What you have to do:
Pull out every line below that contains the word "ErrWrapped".

======== Provided data ========

(* ===== verification/Orchestrator.v ===== *)
(** * Single-shot runs ([internal/orchestrator], [terminal/transcript.go], [config], [util])

    The transcript of a process, the completion loop as steps over what its
    [select] receives, and [Run] as a program over the store, the process and
    the clock, which are the class [OrchEnv]; its calls are logged. *)
From S2P Require Import Prelude GoLib Model Ansi FileSys Adapter.

(** ** [util] *)
Definition ErrDotDot (path : gostring) : goerr := ErrNew ("env-file path must not contain '..': " ++ path).

Fixpoint env_lines (ls : list gostring) (env : gmap gostring gostring) : result (gmap gostring gostring) :=
  match ls with
  | [] => Ok env
  | l :: ls =>
      let line := TrimSpace l in
      if bool_decide (line = []) || HasPrefix line "#" then env_lines ls env
      else match Cut line "=" with
           | (key, value, true) => env_lines ls (<[TrimSpace key := TrimSpace value]> env)
           | (_, _, false) => Err (ErrNew ("invalid env line " ++ DQ :: line ++ [DQ]))
           end
  end.

Definition LoadEnvFile (path : gostring) : IO (gmap gostring gostring) := fun fs =>
  if bool_decide (path = []) then (Ok ∅, fs)
  else if Contains (Clean path) ".." then (Err (ErrDotDot path), fs)
  else match OpenScan (64 * 1024) path fs with
       | (Err e, fs) => (Err (ErrWrapped "open env file: " e), fs)
       | (Ok (ls, err), fs) =>
           (env ← env_lines ls ∅;
            match err with Some e => Err (ErrWrapped "scan env file: " e) | None => Ok env end, fs)
       end.

Definition NewSessionID (raw : gostring) : gostring := "sess_" ++ EncodeToString raw.

(** [None]: the panic when the random source fails. *)
Definition NewID (prefix : gostring) (raw : option gostring) : option gostring :=
  raw ← raw; Some (prefix ++ EncodeToString raw).

(** ** [config] *)
Record RunConfig := {
  cfg_Prompt : gostring;
  cfg_PromptFile : gostring;
  cfg_Cwd : gostring;
  cfg_TimeoutSec : Z;
  cfg_LogBackend : gostring;
  cfg_LogPath : gostring;
  cfg_DatabaseURL : gostring;
  cfg_DebugRaw : bool;
  cfg_Cols : Z;
  cfg_Rows : Z;
}.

========

Exercise output:
       | (Err e, fs) => (Err (ErrWrapped "open env file: " e), fs)
            match err with Some e => Err (ErrWrapped "scan env file: " e) | None => Ok env end, fs)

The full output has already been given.